> Your objective
In the lines below, look for "truthy". Copy each line where it appears.

(Collected data)
* * *

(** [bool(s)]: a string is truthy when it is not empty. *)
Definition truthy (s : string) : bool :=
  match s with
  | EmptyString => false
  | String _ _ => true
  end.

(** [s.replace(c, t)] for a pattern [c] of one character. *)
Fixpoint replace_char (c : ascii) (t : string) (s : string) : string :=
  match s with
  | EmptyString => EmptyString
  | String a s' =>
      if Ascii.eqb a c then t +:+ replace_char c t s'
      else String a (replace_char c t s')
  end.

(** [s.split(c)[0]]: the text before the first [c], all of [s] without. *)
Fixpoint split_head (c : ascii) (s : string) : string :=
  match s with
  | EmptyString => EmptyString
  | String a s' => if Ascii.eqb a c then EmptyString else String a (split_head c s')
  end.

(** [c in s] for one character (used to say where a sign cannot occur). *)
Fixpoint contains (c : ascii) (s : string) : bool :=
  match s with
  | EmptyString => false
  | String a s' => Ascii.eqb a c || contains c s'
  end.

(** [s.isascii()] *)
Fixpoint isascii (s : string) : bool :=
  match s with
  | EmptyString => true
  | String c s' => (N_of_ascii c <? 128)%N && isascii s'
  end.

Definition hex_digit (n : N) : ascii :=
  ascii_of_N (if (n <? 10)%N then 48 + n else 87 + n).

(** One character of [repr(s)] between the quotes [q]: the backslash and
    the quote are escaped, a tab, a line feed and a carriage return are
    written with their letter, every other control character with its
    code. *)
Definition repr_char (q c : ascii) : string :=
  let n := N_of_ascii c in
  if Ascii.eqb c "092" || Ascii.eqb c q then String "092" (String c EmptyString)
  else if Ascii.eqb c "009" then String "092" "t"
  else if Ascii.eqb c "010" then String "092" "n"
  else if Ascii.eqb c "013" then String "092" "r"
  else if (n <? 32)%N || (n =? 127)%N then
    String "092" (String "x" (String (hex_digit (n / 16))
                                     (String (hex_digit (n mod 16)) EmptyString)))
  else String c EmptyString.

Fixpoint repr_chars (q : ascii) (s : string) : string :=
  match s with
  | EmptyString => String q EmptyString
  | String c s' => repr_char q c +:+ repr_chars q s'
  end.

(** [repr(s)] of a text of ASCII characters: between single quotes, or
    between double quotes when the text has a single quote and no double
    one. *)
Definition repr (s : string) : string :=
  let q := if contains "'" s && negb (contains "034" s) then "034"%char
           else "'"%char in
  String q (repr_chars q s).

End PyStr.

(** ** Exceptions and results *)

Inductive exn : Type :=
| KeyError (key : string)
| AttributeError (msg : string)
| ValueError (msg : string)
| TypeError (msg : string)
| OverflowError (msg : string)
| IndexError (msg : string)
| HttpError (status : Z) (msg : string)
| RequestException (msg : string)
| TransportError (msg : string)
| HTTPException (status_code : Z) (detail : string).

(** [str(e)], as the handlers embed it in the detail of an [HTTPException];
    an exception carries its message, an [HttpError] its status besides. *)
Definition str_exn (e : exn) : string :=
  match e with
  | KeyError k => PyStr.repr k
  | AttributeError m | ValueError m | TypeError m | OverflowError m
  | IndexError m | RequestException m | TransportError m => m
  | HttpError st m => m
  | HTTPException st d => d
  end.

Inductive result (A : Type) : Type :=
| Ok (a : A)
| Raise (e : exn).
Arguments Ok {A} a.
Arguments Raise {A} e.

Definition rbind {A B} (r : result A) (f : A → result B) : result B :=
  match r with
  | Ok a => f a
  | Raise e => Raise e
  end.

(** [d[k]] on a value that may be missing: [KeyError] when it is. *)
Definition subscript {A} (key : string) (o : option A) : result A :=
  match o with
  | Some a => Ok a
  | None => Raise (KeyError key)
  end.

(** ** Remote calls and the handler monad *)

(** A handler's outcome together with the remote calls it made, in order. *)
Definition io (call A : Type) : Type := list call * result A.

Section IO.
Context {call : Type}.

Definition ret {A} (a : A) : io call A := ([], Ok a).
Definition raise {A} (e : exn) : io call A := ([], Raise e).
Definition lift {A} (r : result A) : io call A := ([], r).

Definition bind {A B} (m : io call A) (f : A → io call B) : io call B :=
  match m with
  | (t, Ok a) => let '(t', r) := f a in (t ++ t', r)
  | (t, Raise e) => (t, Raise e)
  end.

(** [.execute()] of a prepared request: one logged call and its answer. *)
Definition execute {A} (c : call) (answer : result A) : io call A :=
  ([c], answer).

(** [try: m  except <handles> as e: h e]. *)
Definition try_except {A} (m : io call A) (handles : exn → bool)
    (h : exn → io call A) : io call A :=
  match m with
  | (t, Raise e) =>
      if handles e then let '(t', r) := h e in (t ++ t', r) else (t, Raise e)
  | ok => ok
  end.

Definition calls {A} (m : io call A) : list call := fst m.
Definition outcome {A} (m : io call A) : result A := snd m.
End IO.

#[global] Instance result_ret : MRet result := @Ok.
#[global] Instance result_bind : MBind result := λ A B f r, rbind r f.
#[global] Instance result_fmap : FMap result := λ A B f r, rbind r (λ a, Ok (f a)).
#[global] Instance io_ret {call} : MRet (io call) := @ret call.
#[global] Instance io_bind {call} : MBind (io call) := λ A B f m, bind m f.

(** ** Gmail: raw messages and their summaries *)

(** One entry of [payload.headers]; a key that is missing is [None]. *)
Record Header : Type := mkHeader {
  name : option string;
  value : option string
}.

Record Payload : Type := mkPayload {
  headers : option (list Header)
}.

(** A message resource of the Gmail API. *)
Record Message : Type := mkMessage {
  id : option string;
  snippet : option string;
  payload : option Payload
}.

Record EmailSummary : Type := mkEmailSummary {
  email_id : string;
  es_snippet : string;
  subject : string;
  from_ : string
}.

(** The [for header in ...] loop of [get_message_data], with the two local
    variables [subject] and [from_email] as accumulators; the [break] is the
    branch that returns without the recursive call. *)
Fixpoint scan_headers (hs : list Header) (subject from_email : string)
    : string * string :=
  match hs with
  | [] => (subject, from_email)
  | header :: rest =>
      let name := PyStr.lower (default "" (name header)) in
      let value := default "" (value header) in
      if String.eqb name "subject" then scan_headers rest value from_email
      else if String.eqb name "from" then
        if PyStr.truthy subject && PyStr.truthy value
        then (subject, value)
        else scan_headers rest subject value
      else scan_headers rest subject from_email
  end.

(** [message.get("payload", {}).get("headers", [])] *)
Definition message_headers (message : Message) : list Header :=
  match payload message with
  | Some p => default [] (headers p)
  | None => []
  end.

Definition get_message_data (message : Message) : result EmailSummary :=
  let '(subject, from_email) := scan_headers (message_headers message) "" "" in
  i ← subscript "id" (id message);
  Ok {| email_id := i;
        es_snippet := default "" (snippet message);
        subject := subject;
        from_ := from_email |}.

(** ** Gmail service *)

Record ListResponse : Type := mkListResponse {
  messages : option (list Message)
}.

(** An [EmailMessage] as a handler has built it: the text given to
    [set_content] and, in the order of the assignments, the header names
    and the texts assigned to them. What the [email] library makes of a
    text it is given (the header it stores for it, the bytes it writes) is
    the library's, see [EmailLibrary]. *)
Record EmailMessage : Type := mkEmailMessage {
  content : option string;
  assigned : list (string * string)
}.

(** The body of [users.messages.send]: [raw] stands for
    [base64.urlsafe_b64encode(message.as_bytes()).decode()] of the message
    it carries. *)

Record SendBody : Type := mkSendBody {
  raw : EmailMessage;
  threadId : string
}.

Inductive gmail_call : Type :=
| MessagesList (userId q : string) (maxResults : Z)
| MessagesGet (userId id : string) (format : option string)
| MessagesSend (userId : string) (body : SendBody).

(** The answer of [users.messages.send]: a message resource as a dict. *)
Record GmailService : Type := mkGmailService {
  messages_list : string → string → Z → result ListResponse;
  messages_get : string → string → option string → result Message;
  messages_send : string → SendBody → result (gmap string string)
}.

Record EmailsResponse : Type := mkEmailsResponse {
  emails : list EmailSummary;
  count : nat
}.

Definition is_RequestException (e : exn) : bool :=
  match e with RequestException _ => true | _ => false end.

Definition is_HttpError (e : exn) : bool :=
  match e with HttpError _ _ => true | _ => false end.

* * *

> Result
(** [bool(s)]: a string is truthy when it is not empty. *)
Definition truthy (s : string) : bool :=
        if PyStr.truthy subject && PyStr.truthy value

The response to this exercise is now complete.